A propósito de la intervención del Espíritu Santo en la conversión de los dones, he
encontrado un ejemplo singular en el actual Misal Romano. En él se aprecia cómo los
revisores de la traducción española del Misal han sido sensibles a esta acción
pneumatológica porque, traduciendo una oración sobre las ofrendas, en la versión
castellana del Misal de 1980, la explicitación del Espíritu aparece mucho más clara que
en la versión anterior de 1975; veamos el texto original y sus dos versiones
sucesivas [58]:
MISSALE ROMANUM (1975)
Múnera nostra, Dómine,
súscipe placatus,
quæ sanctificando nobis,
quæsumus, salutária fore concede.
MISAL ROMANO (1978)
Señor, recibe con bondad
nuestros dones y,
al santificarlos para nuestro bien,
haz que lleguen a ser para nosotros
dones de salvación.
MISAL ROMANO (1988)
Señor, recibe con bondad
nuestros dones y, al consagrarlos
con el poder del Espíritu Santo,
haz que se conviertan para nosotros
en dones de salvación.
En efecto, no se trata de un mero apartar las ofrendas para dedicarlas al Señor, tal y
como ocurría en el Antiguo Testamento con los panes de la proposición [59]. La
santificación de los dones presentados se opera por su transformación en el Cuerpo y en
la Sangre del Señor. De ahí el incluir la acción del Espíritu Santo, que la traducción de
1978 se limitaba a sobreentender. Aquí no sólo se trata de conocer el latín y traducir al
castellano, sino de ofrecer una versión impregnada en la teología litúrgica.
La tercera oración sobre las ofrendas, que presento, es ésta [60]:
Propítius, Dómine, quæsumus,
hæc dona sanctífica,
et, hóstiæ spiritalis oblatione suscepta,
nosmetipsos tibi pérfice munus æternum.
Santifica, Señor, con tu bondad, estos dones,
acepta la ofrenda de este sacrificio espiritual
y a nosotros transfórmanos
en oblación perenne.
La contextura de la oración es clara: en el texto original latino encontramos una
motivación y dos súplicas, en un tono oblativo inconfundible; por su parte, a la
traducción castellana, la oración le sugiere tres súplicas. Aquí tenemos una maravillosa
síntesis que compendia en rasgos sobrios, pero enérgicos, todo el simbolismo de la
ofrenda y el proceso del sacrificio.
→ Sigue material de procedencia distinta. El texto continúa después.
(** A record is not mappable exactly when a component of its date is
    falsy or a period lookup misses. *)
Lemma mappable_false_iff item :
  mappable item = false
  <-> (exists i, (i < 3)%nat /\ not_number (date_component item i) = true)
      \/ (exists j, (j < 2)%nat /\ period_lookup item j = None).
Proof.
  unfold mappable, date_ok, periods_ok, forallb. split.
  - destruct (not_number (date_component item 0)) eqn:H0;
      [left; exists 0%nat; split; [lia | done]|].
    destruct (not_number (date_component item 1)) eqn:H1;
      [left; exists 1%nat; split; [lia | done]|].
    destruct (not_number (date_component item 2)) eqn:H2;
      [left; exists 2%nat; split; [lia | done]|].
    destruct (period_lookup item 0) eqn:Hs;
      [|right; exists 0%nat; split; [lia | done]].
    destruct (period_lookup item 1) eqn:He;
      [|right; exists 1%nat; split; [lia | done]].
    rewrite !bool_decide_eq_true_2 by eauto. discriminate.
  - intros [(i & Hi & Hd)|(j & Hj & Hp)].
    + destruct i as [|[|[|i]]]; [..|lia]; rewrite Hd; cbn [negb andb];
        by rewrite ?andb_false_r.
    + destruct j as [|[|j]]; [..|lia]; rewrite Hp;
        rewrite (bool_decide_eq_false_2 (is_Some None))
          by (by intros [? ?]);
        by rewrite ?andb_false_r.
Qed.

(** [toEvent] gives [null] exactly on the records that are not mappable,
    and a complete event otherwise. *)
Lemma toEvent_cases host item w :
  (mappable item = false
   /\ toEvent host item w = (Return None, w))
  \/ (mappable item = true
      /\ exists e, event_of item e
                   /\ toEvent host item w = (Return (Some e), drawn 1 w)).
Proof.
  unfold toEvent, mappable, date_ok, periods_ok, forallb.
  fold (date_component item 0) (date_component item 1)
       (date_component item 2).
  fold (period_component item 0) (period_component item 1).
  fold (period_lookup item 0) (period_lookup item 1).
  destruct (not_number (date_component item 0)) eqn:Hd;
    [left; split; reflexivity|].
  destruct (not_number (date_component item 1)) eqn:Hm;
    [left; split; reflexivity|].
  destruct (not_number (date_component item 2)) eqn:Hy;
    [left; split; reflexivity|].
  destruct (period_lookup item 0) as [st|] eqn:Hst;
    [|left; split; reflexivity].
  destruct (period_lookup item 1) as [et|] eqn:Het;
    [|left; split; reflexivity].
  right. split; [reflexivity|].
  apply not_number_false in Hd as [d Hd'].
  apply not_number_false in Hm as [m Hm'].
  apply not_number_false in Hy as [y Hy'].
  eexists. split; [|reflexivity].
  exists d, m, y, st, et, (cleanRoom (RoomID item)).
  rewrite Hd', Hm', Hy'. simpl.
  repeat split; try assumption; try reflexivity.
  eexists. reflexivity.
Qed.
Destaca la última súplica: «a nosotros transfórmanos
en oblación perenne». El Apóstol San Pedro ha escrito que Cristo, nuestro Señor,
haciéndonos partícipes de su único Sacerdocio por medio del Bautismo, nos destina a
«ofrecer sacrificios espirituales aceptos a Dios, por medio de Jesucristo» [61]. Entre
estos sacrificios espirituales, el primero es el sacrificio de uno mismo, fundido en el de
Cristo Jesús, que le da, como dice la oración, dimensión de perennidad y de santidad;
infinitud y redención [62].
Por último, presento una oración sobre los dones que, si nos fijamos atentamente en su
contenido, no encuentra parangón en todo el Misal Romano. Me refiero a la que se halla
propuesta para la Solemnidad de Epifanía [63]:
Ecclesiæ tuæ, quæsumus, Domine,
dona propítius intuere,
quibus non iam aurum, thus et myrrha profertur,
sed quod eisdem munéribus declaratur,
immolatur et súmitur, Iesus Christus.
Mira, Señor, los dones de tu Iglesia
que no son oro, incienso y mirra,
sino Jesucristo, tu Hijo,
que en estos misterios se manifiesta,
se inmola, se da en comida.
Resulta chocante, a primera vista, lo que esta oración expresa: da a entender que, al
concluir el rito de la presentación de los dones –es el momento de proferir esta
plegaria–, la transustanciación y la inmolación de la Víctima divina ya ha tenido lugar:
«Mira, Padre santo, a Jesucristo...». El texto pide a Dios Padre que dirija su mirada a
Cristo, cuando los dones son todavía pan y vino. Estamos ante una excepción: una
plegaria que ha sido impostada a la liturgia romana desde una fuente mozárabe. En ella,
el texto no era una oración sobre las ofrendas sino un Post prídie, el texto hispánico
equivalente a la anámnesis, situado, por tanto, después de la consagración. Por eso, la
inserción conlleva la consabida dislocación en la véritas témporis.